CPI and WPI: How Inflation Hits Your Pocket
Another major data point investors track is inflation—how fast prices are rising.
The Consumer Price Index (CPI) measures retail inflation—the kind that hits your household budget directly. Meanwhile, the Wholesale Price Index (WPI) tracks inflation at the wholesale or producer level.
What’s Happening in India?
CPI in June 2025 dropped to 2.1%, the lowest in over six years. That’s well within the RBI’s comfort zone of 2-6%.
This drop was mostly thanks to cooling food prices. However, core inflation, which strips out food and fuel, stayed sticky around 4.6%, driven by rising costs in services and non-essential categories.
WPI inflation turned negative at –0.13%, signaling deflation at the wholesale level.
For an investor, this mix of low CPI and negative WPI means consumer demand is holding, but pricing power is weak. It gives RBI a reason to pause on interest rate cuts, despite the low headline inflation.
Jobs Data: Looking Beyond the Headlines
The job market is another key signal.
In India, the unemployment rate stood at 5.6% in June, unchanged from May. While the number seems stable, a deeper look shows growing urban and youth unemployment and declining female rural participation.
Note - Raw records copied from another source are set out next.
Record SchemiiDesignReplace := {
  drep_expected_design_revision : Z;
  drep_content : SchemiiDesignContent;
  drep_history_group_id : option string;
}.

(** ** History *)

Inductive change_operation := ChAdded | ChRemoved | ChChanged | ChRenamed.

#[export] Instance change_operation_eq_dec : EqDecision change_operation.
Proof. solve_decision. Defined.

Record DesignChangeItem := {
  chg_operation : change_operation;
  chg_kind : object_kind;
  chg_name : string;
  chg_previous_name : option string;
}.

#[export] Instance DesignChangeItem_eq_dec : EqDecision DesignChangeItem.
Proof. solve_decision. Defined.

Record DesignChangeSummary := {
  sum_title : string;
  sum_change_count : nat;
  sum_changes : list DesignChangeItem;
}.

Inductive baseline_kind := BWorkspaceStart | BPostgresql.

Record DesignHistoryBaseline := {
  hb_kind : baseline_kind;
  hb_id : string;
  hb_revision : Z;
  hb_design_revision : Z;
  hb_label : string;
  hb_fingerprint : string;
  hb_complete : bool;
}.
(** Ordering succeeds exactly on analysable, acyclic types. *)
Lemma type_order_Ok_iff content :
  NoDup (type_names content) ->
  (exists ordered, design_types_in_dependency_order content = Ok ordered) <->
  types_analyzed content /\ forall n, ~ tc (depends_on content) n n.
Proof.
  intros Hnd. split.
  - intros [ordered Ho]. assert (Ha : types_analyzed content).
    { unfold design_types_in_dependency_order in Ho. apply result_bind_Ok in Ho as (deps & Hd & _).
      revert Hd. generalize (dict_by dt_name (content_types content)) as tbn.
      generalize (@nil (string * option string)) as acc. unfold types_analyzed.
      induction (content_types content) as [|t types IH]; intros acc tbn Hd; [constructor|].
      simpl in Hd. apply result_bind_Ok in Hd as (c & Hc & Hd). constructor; [|by eapply IH].
      unfold analyzed_type in Hc. destruct (analyze_type_definition _); [eauto|done]. }
    split; [done|]. pose proof (type_order_spec content Ha) as Hs. rewrite Ho in Hs.
    destruct Hs as (? & ? & _ & ?). by eapply type_order_acyclic.
  - intros [Ha Hac]. pose proof (type_order_spec content Ha) as Hs.
    destruct (design_types_in_dependency_order content) as [ordered|e]; [eauto|].
    destruct Hs as (n & _ & Hn). by destruct (Hac n).
Qed.

(** Visiting a type whose base was already placed appends just that type. *)
Lemma visit_ready content fuel pre t :
  NoDup (type_names content) -> t ∈ content_types content ->
  dt_name t ∉ dt_name <$> pre ->
  (forall b, designed_base content t = Some b -> b ∈ dt_name <$> pre) ->
  visit (dict_by dt_name (content_types content))
    (dict_fill dt_name (designed_base content) (content_types content) []) (S (S fuel)) (dt_name t)
    {| vs_ordered := pre; vs_visiting := []; vs_visited := reverse (dt_name <$> pre) |} =
  Ok {| vs_ordered := (pre ++ [t])%list; vs_visiting := [];
        vs_visited := reverse (dt_name <$> (pre ++ [t])%list) |}.
Proof.
  intros Hnd Ht Hfresh Hb. remember (S fuel) as fuel1. simpl.
  rewrite bool_decide_eq_false_2 by by rewrite elem_of_reverse.
  cbn [guard_err result_bind].
  rewrite (dict_fill_elem dt_name (designed_base content)) by done.
  rewrite (dict_by_elem dt_name) by done.
  rewrite fmap_app, reverse_app.
  destruct (designed_base content t) as [b|]; subst; simpl.
  - rewrite bool_decide_eq_true_2 by (rewrite elem_of_reverse; auto). simpl.
    by rewrite filter_cons_False by naive_solver.
  - by rewrite filter_cons_False by naive_solver.
Qed.
Lemma add_view_grows inv v : inv_ok inv -> grows inv (add_view inv v) [vw_id v] [].
Proof.
  intros Hok. unfold add_view. destruct (vw_kind v);
    match goal with |- grows _ (inv_add ?item _) _ _ => exact (grows_add item inv Hok) end.
Qed.

(** A loop that adds objects without edges. *)
Lemma grows_objects {A} (f : Inventory -> A -> Inventory) (id : A -> string) l inv :
  inv_ok inv -> (forall inv' x, inv_ok inv' -> grows inv' (f inv' x) [id x] []) ->
  grows inv (foldl f inv l) (id <$> l) [].
Proof.
  intros Hok Hf. pose proof (grows_foldl f (fun x => [id x]) (fun _ => []) l inv Hok
    ltac:(intros; auto)) as Hg. rewrite concat_singletons in Hg.
  replace (concat ((fun _ : A => []) <$> l)) with (@nil edge) in Hg; [done|].
  clear. induction l; csimpl; auto.
Qed.

Definition empty_inventory : Inventory := {| inv_objects := []; inv_dependents := [] |}.

Lemma empty_inventory_ok : inv_ok empty_inventory.
Proof. split; [constructor|done|set_solver|constructor]. Qed.

(** The graph an inventory holds. *)
Record represents (inv : Inventory) (content : SchemiiDesignContent) : Prop := {
  rep_ok : inv_ok inv;
  rep_ids : forall k, k ∈ dkeys (inv_objects inv) <-> k ∈ all_object_ids content;
  rep_links : forall t d, d ∈ dependents_of inv t <-> depends query_sources content t d;
}.

Lemma inventory_represents content inv :
  inventory query_sources content = Ok inv -> represents inv content.
Proof.
  unfold inventory. cbv zeta. fold empty_inventory.
  pose proof (grows_objects add_type dt_id (content_types content) empty_inventory empty_inventory_ok
    ltac:(intros; by apply grows_add)) as G1.
  set (i1 := foldl add_type _ _) in *.
  pose proof (grows_foldl add_table table_object_ids table_links (content_tables content) i1
    (gr_ok _ _ _ _ G1) ltac:(intros; by apply add_table_grows)) as G2.
  set (i2 := foldl add_table _ _) in *.
  intros (i3 & H3 & [= <-])%result_bind_Ok.
  pose proof (add_relationships_grows _ _ _ _ (gr_ok _ _ _ _ G2) H3) as G3.
  pose proof (grows_objects add_routine fn_id (content_functions content) i3 (gr_ok _ _ _ _ G3)
    ltac:(intros; by apply grows_add)) as G4.
  set (i4 := foldl add_routine _ _) in *.
  pose proof (grows_objects add_view vw_id (content_views content) i4 (gr_ok _ _ _ _ G4)
    ltac:(intros; by apply add_view_grows)) as G5.
  set (i5 := foldl add_view _ _) in *.
  pose proof (grows_foldl (add_trigger content) (fun t => [tr_id t]) (trigger_links content)
    (content_triggers content) i5 (gr_ok _ _ _ _ G5) ltac:(intros; by apply add_trigger_grows)) as G6.
  rewrite concat_singletons in G6. set (i6 := foldl (add_trigger content) _ _) in *.
  pose proof (grows_links (link_view query_sources content) (view_links query_sources content)
    (content_views content) i6 (gr_ok _ _ _ _ G6)) as G7.
  assert (Hview : forall v, v ∈ content_views content -> vw_id v ∈ dkeys (inv_objects i6)).
  { intros v Hv. eapply grows_keeps, grows_ids_in; [exact G6|exact G5|by apply list_elem_of_fmap_2]. }
  specialize (G7 ltac:(intros; apply link_view_grows; auto)).
  set (i7 := foldl (link_view _ content) _ _) in *.
  pose proof (grows_trans _ _ _ _ _ _ _ G1 (grows_trans _ _ _ _ _ _ _ G2 (grows_trans _ _ _ _ _ _ _ G3
    (grows_trans _ _ _ _ _ _ _ G4 (grows_trans _ _ _ _ _ _ _ G5 (grows_trans _ _ _ _ _ _ _ G6 G7)))))) as G.
  simpl in G.
  assert (Hids : forall k, k ∈ dkeys (inv_objects i7) <-> k ∈ all_object_ids content).
  { intros k. rewrite (gr_ids _ _ _ _ G). unfold all_object_ids. rewrite app_nil_r.
    split; [intros [?%not_elem_of_nil|?]; done|by right]. }
  pose proof (grows_links (link_type content) (type_links content) (content_types content) i7
    (gr_ok _ _ _ _ G)) as G8.
  assert (Hkeep : forall inv', (forall k, k ∈ dkeys (inv_objects i7) -> k ∈ dkeys (inv_objects inv')) ->
    forall k, k ∈ all_object_ids content -> k ∈ dkeys (inv_objects inv')) by (intros; naive_solver).
  specialize (G8 ltac:(intros inv' x _ Hok' Hk'; apply link_type_grows; [done|..]; intros;
    apply Hkeep; try done; by eauto using type_id_in, column_id_in, function_id_in)).
  split; [apply G8| |].
  - intros k. rewrite (gr_ids _ _ _ _ G8), Hids. set_solver.
  - intros t d. rewrite (gr_links _ _ _ _ G8), (gr_links _ _ _ _ G).
    unfold depends, design_links. rewrite !elem_of_app. split.
    + intros [[?%not_elem_of_nil|?]|?]; [done|naive_solver|naive_solver].
    + naive_solver.
Qed.
Lemma entries_functional content k o o' :
  NoDup (all_object_ids content) ->
  (k, o) ∈ history_entries content -> (k, o') ∈ history_entries content -> o = o'.
Proof. intros Hnd. rewrite <-!objects_lookup by done. congruence. Qed.

Lemma fmap_eq_pointwise {A B} (f : A -> B) (l l' : list A) :
  f <$> l = f <$> l' -> (forall x y, x ∈ l -> y ∈ l' -> f x = f y -> x = y) -> l = l'.
Proof.
  revert l'. induction l as [|x l IH]; intros [|y l']; csimpl; try done. intros [= Hf Hfs] He. f_equal.
  - apply He; [left|left|done].
  - apply IH; [done|]. intros. apply He; [by right|by right|done].
Qed.

(** The parts of a table are read back in the recorded order. *)
Lemma table_parts_eq {P} (part_id : P -> string) (kind : object_kind) (name : P -> string)
    (value : P -> history_value) content content' (l l' : list P) :
  NoDup (all_object_ids content') ->
  (forall e, e ∈ history_entries content -> e ∈ history_entries content') ->
  (forall x y, value x = value y -> x = y) ->
  (forall x, x ∈ l -> exists n, (part_id x, history_object kind n (value x)) ∈ history_entries content) ->
  (forall x, x ∈ l' -> exists n, (part_id x, history_object kind n (value x)) ∈ history_entries content') ->
  part_id <$> l = part_id <$> l' -> l = l'.
Proof.
  intros Hnd Hsub Hinj Hl Hl' Hids. apply (fmap_eq_pointwise part_id); [done|].
  intros x y Hx Hy Hxy. destruct (Hl x Hx) as [n Hn], (Hl' y Hy) as [m Hm].
  apply Hsub in Hn. rewrite Hxy in Hn. pose proof (entries_functional _ _ _ _ Hnd Hn Hm). naive_solver.
Qed.
(** A list of texts whose length the model bounds. *)
Ltac doc_strs :=
  match goal with
  | H : list_check _ _ _ ?l = true |- _ =>
      first [apply doc_ok_strs, (list_check_length _ _ _ _ H); lia
            |apply doc_ok_strs; rewrite length_fmap; apply (list_check_length _ _ _ _ H); lia]
  end.

Section documents_ok.
Variable by_alias : bool.

Lemma DesignType_document_ok t : DesignType_check t = true -> doc_ok (DesignType_document by_alias t).
Proof.
  unfold DesignType_check. intros Hc. split_check. destruct by_alias; doc_members; try doc_strs;
    (apply doc_ok_list;
       [match goal with H : list_check DesignDomainCheck_check _ _ _ = true |- _ =>
          apply (list_check_length _ _ _ _ H); lia end
       |intros c _; doc_members]).
Qed.

Lemma DesignColumn_document_ok c : DesignColumn_check c = true -> doc_ok (DesignColumn_document by_alias c).
Proof.
  unfold DesignColumn_check, ids_check. intros Hc. split_check. destruct by_alias; doc_members; doc_strs.
Qed.

Lemma DesignKeyConstraint_document_ok k :
  DesignKeyConstraint_check k = true -> doc_ok (DesignKeyConstraint_document by_alias k).
Proof.
  unfold DesignKeyConstraint_check. intros Hc. split_check. destruct by_alias; doc_members; doc_strs.
Qed.

Lemma DesignCheckConstraint_document_ok k :
  DesignCheckConstraint_check k = true -> doc_ok (DesignCheckConstraint_document by_alias k).
Proof.
  unfold DesignCheckConstraint_check, ids_check. intros Hc. split_check. destruct by_alias; doc_members; doc_strs.
Qed.

Lemma DesignIndex_document_ok i : DesignIndex_check i = true -> doc_ok (DesignIndex_document by_alias i).
Proof.
  unfold DesignIndex_check, ids_check. intros Hc. split_check. destruct by_alias; doc_members; doc_strs.
Qed.

(** A list member whose length and elements the model checks. *)
Lemma doc_ok_checked {A} (f : A -> json) (check : A -> bool) lo hi l :
  list_check check lo hi l = true -> (hi <= 20000)%N ->
  (forall x, check x = true -> doc_ok (f x)) -> doc_ok (JList (f <$> l)).
Proof.
  intros Hl Hhi Hf. apply doc_ok_list; [by eapply list_check_length|].
  intros x Hx. by eapply Hf, list_check_elem.
Qed.

Lemma DesignTable_document_ok t : DesignTable_check t = true -> doc_ok (DesignTable_document by_alias t).
Proof.
  unfold DesignTable_check. intros Hc. split_check.
  doc_members; eapply doc_ok_checked; try eassumption; try lia;
    auto using DesignColumn_document_ok, DesignKeyConstraint_document_ok,
      DesignCheckConstraint_document_ok, DesignIndex_document_ok.
Qed.

Lemma DesignRelationship_document_ok r :
  DesignRelationship_check r = true -> doc_ok (DesignRelationship_document by_alias r).
Proof.
  unfold DesignRelationship_check. intros Hc. split_check. destruct by_alias; doc_members; doc_strs.
Qed.

Lemma DesignFunction_document_ok f : doc_ok (DesignFunction_document by_alias f).
Proof. destruct by_alias; doc_members. Qed.

Lemma DesignTrigger_document_ok t : DesignTrigger_check t = true -> doc_ok (DesignTrigger_document by_alias t).
Proof.
  unfold DesignTrigger_check. intros Hc. split_check. destruct by_alias; doc_members; doc_strs.
Qed.

Lemma DesignView_document_ok v : doc_ok (DesignView_document by_alias v).
Proof. destruct by_alias; doc_members; by destruct (vw_populate_on_create v). Qed.

Lemma content_document_ok content :
  SchemiiDesignContent_check content = true -> doc_ok (content_document by_alias content).
Proof.
  unfold SchemiiDesignContent_check. intros Hc. split_check.
  doc_members; eapply doc_ok_checked; try eassumption; try lia;
    auto using DesignType_document_ok, DesignTable_document_ok, DesignRelationship_document_ok,
      DesignFunction_document_ok, DesignView_document_ok, DesignTrigger_document_ok.
Qed.
End documents_ok.
Definition history_of (r : DesignRepo) (k : design_key) : gmap Z MemoryHistoryEntry :=
  match rp_history r !! k with Some h => h | None => ∅ end.

Definition new_history_entry (now : Z) (k : design_key) (parent_id : option Z)
    (source_design_revision : Z) (operation_kind : string) (operation_group_id : option string)
    (content : SchemiiDesignContent) : repo_method MemoryHistoryEntry :=
  let* r := m_get in
  let entry := {| he_id := rp_next_history_id r; he_parent_id := parent_id;
                  he_source_design_revision := source_design_revision;
                  he_operation_kind := operation_kind; he_operation_group_id := operation_group_id;
                  he_content := content; he_created_at := now |} in
  m_update (fun r => set_history (<[k := <[he_id entry := entry]> (history_of r k)]> (rp_history r))
                       (set_next_history_id (rp_next_history_id r + 1) r)) ;;*
  m_return entry.

Definition set_cursor (k : design_key) (cursor tip : Z) : repo_method unit :=
  m_update (fun r => set_history_state (<[k := (cursor, tip)]> (rp_history_state r)) r).

Definition ensure_history (now : Z) (k : design_key) (design : SchemiiDesign) : repo_method unit :=
  let* r := m_get in
  match rp_history_state r !! k with
  | Some _ => m_return tt
  | None =>
      let* entry := new_history_entry now k None (design_revision design) "initial" None
                      (design_content design) in
      set_cursor k (he_id entry) (he_id entry) ;;*
      m_update (fun r => set_position_memory (<[k := memory_of r k]> (rp_position_memory r)) r)
  end.

(** The [while] loop of [_active_chain]; the chain from [current] down, nearest first. *)
Fixpoint chain_up (by_id : gmap Z MemoryHistoryEntry) (fuel : nat) (current : option Z)
    : checked (list MemoryHistoryEntry) :=
  match current with
  | None => Ok []
  | Some i =>
      match fuel with
      | 0 => Err OutOfFuel
      | S fuel' =>
          match by_id !! i with
          | None => Err (KeyErrorRaised (pretty i))
          | Some entry =>
              result_bind (chain_up by_id fuel' (he_parent_id entry)) (fun rest => Ok (entry :: rest))
          end
      end
  end.

Definition key_text (k : design_key) : string := k.1 ++ "," ++ k.2.

(** [_active_chain]: root first, with the index of the cursor. *)
Definition active_chain (r : DesignRepo) (k : design_key) : checked (list MemoryHistoryEntry * nat) :=
  match rp_history_state r !! k, rp_history r !! k with
  | Some (cursor_id, tip_id), Some by_id =>
      result_bind (chain_up by_id (S (size by_id)) (Some tip_id)) (fun up =>
        let chain := reverse up in
        match list_find (fun e => he_id e = cursor_id) chain with
        | Some (index, _) => Ok (chain, index)
        | None => Err StopIterationRaised
        end)
  | _, _ => Err (KeyErrorRaised (key_text k))
  end.

(** The loop of [_prune_history]: parents are relinked along the retained entries. *)
Fixpoint relink (previous_id : option Z) (retained : list MemoryHistoryEntry) : list MemoryHistoryEntry :=
  match retained with
  | [] => []
  | e :: rest =>
      {| he_id := he_id e; he_parent_id := previous_id;
         he_source_design_revision := he_source_design_revision e;
         he_operation_kind := he_operation_kind e; he_operation_group_id := he_operation_group_id e;
         he_content := he_content e; he_created_at := he_created_at e |} :: relink (Some (he_id e)) rest
  end.

Definition entries_by_id (entries : list MemoryHistoryEntry) : gmap Z MemoryHistoryEntry :=
  foldl (fun m e => <[he_id e := e]> m) ∅ entries.

Definition prune_history (k : design_key) : repo_method unit :=
  let* r := m_get in
  let* chain := m_lift (active_chain r k) in
  let retained := retained_history_entries chain.1 (rp_history_action_limit r) in
  m_update (fun r => set_history (<[k := entries_by_id (relink None retained)]> (rp_history r)) r).

(** ** Public operations *)

(** The loop over the positions of a submitted layout. *)
Definition check_positions (message : string) (content : SchemiiDesignContent)
    (objects : list DesignObjectPosition) : checked unit :=
  for_each (fun p => guard_err (negb (position_allowed content p))
    (DesignValidationError message
       [("objectId", JStr (pos_object_id p)); ("layer", JStr (layer_text (pos_layer p)))])) objects.

Definition initialize (now : Z) (owner_id workspace_id : string) (content : SchemiiDesignContent)
    (layout : SchemiiDesignLayoutContent) : repo_method (SchemiiDesign * SchemiiDesignLayout) :=
  let k := (owner_id, workspace_id) in
  m_lift (validate_design_content content) ;;*
  m_lift (check_positions "Initial layout positions must reference imported design objects" content
            (layout_objects layout)) ;;*
  let* r := m_get in
  match rp_designs r !! k with
  | Some current => m_raise (DesignConflictError (design_revision current))
  | None =>
      let design := {| design_workspace_id := workspace_id; design_revision := 1;
                       design_content := content;
                       design_fingerprint_field := design_fingerprint content |} in
      let saved_layout := {| layout_workspace_id := workspace_id; layout_revision := 1;
                             layout_design_revision := 1; layout_content := layout |} in
      m_update (fun r => set_layouts (<[k := saved_layout]> (rp_layouts r))
                           (set_designs (<[k := design]> (rp_designs r)) r)) ;;*
      let* entry := new_history_entry now k None (design_revision design) "initial" None
                      (design_content design) in
      set_cursor k (he_id entry) (he_id entry) ;;*
      m_update (fun r => set_position_memory
        (<[k := remember (layout_objects layout) []]> (rp_position_memory r)) r) ;;*
      m_return (design, saved_layout)
  end.

Definition discard_initialization (owner_id workspace_id : string) : repo_method unit :=
  let k := (owner_id, workspace_id) in
  m_update (fun r =>
    {| rp_designs := delete k (rp_designs r); rp_layouts := delete k (rp_layouts r);
       rp_history := delete k (rp_history r); rp_history_state := delete k (rp_history_state r);
       rp_position_memory := delete k (rp_position_memory r);
       rp_next_history_id := rp_next_history_id r;
       rp_history_action_limit := rp_history_action_limit r |}).

Definition get (owner_id workspace_id : string) : repo_method SchemiiDesign :=
  let* r := m_get in m_return (current_design r (owner_id, workspace_id)).

(** [ValueError]s of the transition check become validation errors. *)
Definition checked_transition (before after : SchemiiDesignContent) : checked unit :=
  match validate_design_transition query_sources casefold set_order before after with
  | Err (ValueErrorRaised message) =>
      Err (DesignValidationError message [("reason", JStr "dependent_object")])
  | other => other
  end.

(** The end of [replace]: the revised design, its history entry and its layout. *)
Definition save_revision (now : Z) (k : design_key) (revised : SchemiiDesign) (operation_kind : string)
    (history_group_id : option string) : repo_method SchemiiDesign :=
  m_update (fun r => set_designs (<[k := revised]> (rp_designs r)) r) ;;*
  let* r := m_get in
  match rp_history_state r !! k with
  | None => m_raise (KeyErrorRaised (key_text k))
  | Some (cursor_id, _) =>
      let* entry := new_history_entry now k (Some cursor_id) (design_revision revised) operation_kind
                      history_group_id (design_content revised) in
      set_cursor k (he_id entry) (he_id entry) ;;*
      prune_history k ;;*
      advance_layout k revised ;;*
      m_return revised
  end.

Definition replace (guard : bool) (now : Z) (owner_id workspace_id : string)
    (request : SchemiiDesignReplace) (operation_kind : string) : repo_method SchemiiDesign :=
  let k := (owner_id, workspace_id) in
  m_lift (validate_design_content (drep_content request)) ;;*
  guard_mutation guard operation_kind ;;*
  let* r := m_get in
  let current := current_design r k in
  ensure_history now k current ;;*
  m_guard (negb (bool_decide (design_revision current = drep_expected_design_revision request)))
    (DesignConflictError (design_revision current)) ;;*
  if bool_decide (operation_kind = "edit")
     && bool_decide (design_fingerprint_field current = design_fingerprint (drep_content request))
  then m_return current else
  m_lift (checked_transition (design_content current) (drep_content request)) ;;*
  let revised := {| design_workspace_id := workspace_id; design_revision := design_revision current + 1;
                    design_content := drep_content request;
                    design_fingerprint_field := design_fingerprint (drep_content request) |} in
  save_revision now k revised operation_kind (drep_history_group_id request).

(** The end of [_move_history]: the cursor moves, the tip stays. *)
Definition restore_revision (k : design_key) (revised : SchemiiDesign) (target : MemoryHistoryEntry)
    : repo_method SchemiiDesign :=
  m_update (fun r => set_designs (<[k := revised]> (rp_designs r)) r) ;;*
  let* r := m_get in
  match rp_history_state r !! k with
  | None => m_raise (KeyErrorRaised (key_text k))
  | Some (_, tip_id) =>
      set_cursor k (he_id target) tip_id ;;*
      advance_layout k revised ;;*
      m_return revised
  end.

Definition move_history (guard : bool) (now : Z) (owner_id workspace_id : string)
    (expected_design_revision : Z) (action : history_action) : repo_method SchemiiDesign :=
  let k := (owner_id, workspace_id) in
  guard_mutation guard "edit" ;;*
  let* r := m_get in
  let current := current_design r k in
  m_guard (negb (bool_decide (design_revision current = expected_design_revision)))
    (DesignConflictError (design_revision current)) ;;*
  ensure_history now k current ;;*
  let* r := m_get in
  let* chain := m_lift (active_chain r k) in
  match history_target_index chain.1 chain.2 action with
  | None => m_raise (DesignHistoryBoundaryError (match action with Undo => "undo" | Redo => "redo" end))
  | Some target_index =>
      match chain.1 !! target_index with
      | None => m_raise (KeyErrorRaised (pretty target_index))
      | Some target =>
          m_lift (validate_design_content (he_content target)) ;;*
          let revised := {| design_workspace_id := workspace_id;
                            design_revision := design_revision current + 1;
                            design_content := he_content target;
                            design_fingerprint_field := design_fingerprint (he_content target) |} in
          restore_revision k revised target
      end
  end.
This matters because even if businesses are growing, without job creation, consumption may not be sustained in the long term. That, in turn, affects everything from bank earnings to retail stock performance.
A Quick Look at the US Numbers
While India is the focus, investors always keep an eye on the US, especially the Fed’s next move.
The Core PCE index, the US Federal Reserve’s favorite inflation metric, rose 2.8% year-over-year in June. That’s higher than their 2% target and shows inflation is still persistent.
On the other hand, the US added only 73,000 jobs in July, way below expectations. Unemployment ticked up to 4.2%, and wage growth remained firm.
This signals a stagflation-like dilemma—slow growth, but sticky inflation. It makes the Fed’s decision on cutting rates even harder, which directly influences global liquidity and stock flows into emerging markets like India.
What’s adding fuel to the fire?
The ongoing tariff tensions between the US and key trading partners like India and China. These have already pushed up import costs, filtered into inflation, and disrupted global supply chains. India, while resilient, is navigating export restrictions, energy-linked sanctions, and policy uncertainty, all of which make these macro numbers even more critical to interpret in context.
Key Takeaways for the Smart Investor
- India’s economic engine is running hot, especially in services and manufacturing, but hiring isn’t catching up yet.
- Inflation has cooled sharply, but sticky core inflation means RBI may stay cautious on rate cuts.
- US inflation is still a concern, and their job market is showing cracks. That means the Fed may delay easing, impacting global investor sentiment.
- Keep an eye on PMI trends and job data—they’re often the first signs of change before earnings and markets react.
- Macroeconomic data doesn’t give direct stock tips, but it helps you ask the right questions before investing.
Final Thought
You don’t have to track every data point. But just like checking your car’s dashboard before a long drive, watching key economic indicators helps you stay ahead of market turns.
As an Indian investor, start by understanding India’s PMIs, CPI trends, and job numbers. Watch how the US Fed reacts to inflation and jobs. And when the next headline hits, you won’t just read it, you’ll know what it means.
Disclaimer
This blog is purely for educational purposes and should not be considered investment advice. Please do your own research or consult a registered financial advisor before making any investment decisions.